[sysrepo-devel] ?==?utf-8?q? Issues with sysrepo's persist file

Michal Vaško mvasko at cesnet.cz
Tue Oct 23 11:33:51 UTC 2018


Hi,
sorry to hear that but I do not think we will be of much help.

On Tuesday, October 23, 2018 13:03 CEST, Vladimir Georgiev <vladimir.georgiev at telco.com> wrote: 
 
> Hi again,
> 
> I want to thank you for your reply. Unfortunately we continue our saga with
> subscribers.
> 
> We were able to isolate strange situation. There are no subscribers to
> sysrepo.
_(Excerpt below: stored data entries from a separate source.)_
(* ===== verification/VecArray.v ===== *)
(** Arrays of integers that grow ([vecInt.h]): creating, reading, pushing, inserting, removing
    and searching.

    The buffer of [nCap] integers is the list of its first words; the others have not been
    written yet and have no place in the list.  A write at the end of the list adds a word.
    Entries are C [int]s: no routine here computes with them, except the sums, whose
    overflow is not modelled. *)
From S2P Require Import Prelude VecInt.

Definition ABC_INT_MAX : Z := 2147483647.

(** [pArray[i] = x] *)
Definition put (a : list Z) (i : nat) (x : Z) : list Z :=
  if i <? length a then a.[i <- x] else a ++ repeat 0%Z (i - length a) ++ [x].

Definition with_array (p : Vec_Int_t) (a : list Z) : Vec_Int_t := {| nCap := nCap p; nSize := nSize p; pArray := a |}.
Definition with_size (p : Vec_Int_t) (n : Z) : Vec_Int_t := {| nCap := nCap p; nSize := n; pArray := pArray p |}.

(** The number of entries as a natural number, and the entry at a place. *)
Definition vsize (p : Vec_Int_t) : nat := Z.to_nat (nSize p).
Definition ent (p : Vec_Int_t) (i : nat) : Z := (pArray p).[i].

(** * Creation *)

Definition Vec_IntAlloc (nCap : Z) : Vec_Int_t :=
  let nCap := if (0 <? nCap)%Z && (nCap <? 16)%Z then 16%Z else nCap in
  {| VecInt.nCap := nCap; nSize := 0; pArray := [] |}.

Definition Vec_IntStart (nSize : nat) : Vec_Int_t :=
  let p := with_size (Vec_IntAlloc (Z.of_nat nSize)) (Z.of_nat nSize) in
  with_array p (repeat 0%Z nSize).

(** All bytes [0xff]. *)
Definition Vec_IntStartFull (nSize : nat) : Vec_Int_t :=
  let p := with_size (Vec_IntAlloc (Z.of_nat nSize)) (Z.of_nat nSize) in
  with_array p (repeat (-1)%Z nSize).

Definition Vec_IntStartRange (First : Z) (Range : nat) : Vec_Int_t :=
  let p := with_size (Vec_IntAlloc (Z.of_nat Range)) (Z.of_nat Range) in
  with_array p (for_up Range (fun i a => put a i (First + Z.of_nat i)%Z) (pArray p)).

Definition Vec_IntStartNatural (nSize : nat) : Vec_Int_t :=
  let p := with_size (Vec_IntAlloc (Z.of_nat nSize)) (Z.of_nat nSize) in
  with_array p (for_up nSize (fun i a => put a i (Z.of_nat i)) (pArray p)).
Lemma vec_order_correct_witness :
  let p := Vec_IntPush (Vec_IntPush (Vec_IntPush (Vec_IntAlloc 0) 2) 5) 9 in
  pArray (Vec_IntPushOrder p 6) = [2; 5; 6; 9]%Z /\ Vec_IntSelectSort [5; 2; 9; 2]%Z 4 = [2; 2; 5; 9]%Z /\
  (Vec_IntIsOrdered p false = true <-> ordered Z.le 3 [2; 5; 9]%Z).
Proof.
  intros p. split; [reflexivity|]. split; [reflexivity|].
  apply (vec_order_correct p [2; 5; 9]%Z 6 p [0; 0; 0]%Z false).
  - constructor; [reflexivity|by apply Nat.leb_le| |cbn; split; discriminate].
    intros [|[|[|i]]] Hi; cbn in Hi; reflexivity || lia.
  - reflexivity.
  - reflexivity.
Defined.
Sysrepod started with debug options (-d -l 4).
> During execution of "sysrepocfg  --get /ucpe:config//* -f json", we got
> error that there are no subscribers (that is as expected), but on sysrepod
> logging we are seeing strange WRN message:
> 
> [DBG] New message of size 29 bytes received.
> [DBG] Processing session_stop request (session id=96703980).
> [DBG] RP session stop, session id=96703980.
> *[WRN] There are some (1) unprocessed messages for the session id=96703980
> when session stop has been requested, this can lead to unspecified behavior
> - check RP caller code!!!*
> [DBG] Sending 33 bytes of data.
> [DBG] 33 bytes of data sent.
> [INF] Dropping session id=96703980.
> [DBG] fd 6 readable (revents 1)
> [DBG] Peer on fd 6 disconnected.
> [INF] Closing the connection 0x5555557d6df0.
> 
> 
> We got a lot of these *WRN* messages during the subscribing of our
> subscribers to sysrepo (when sysrepod is active), but recently we were able
> to isolate such message, without our subscribers. Only sysrepod and
> sysrepocfg
> 
> Is that behave is normal?

No, whenever you see that message, something is seriously wrong. If this always happens to you right after starting sysrepod, there is some persistent internal problem so I would suggest to remove the whole repository and reinstall sysrepo.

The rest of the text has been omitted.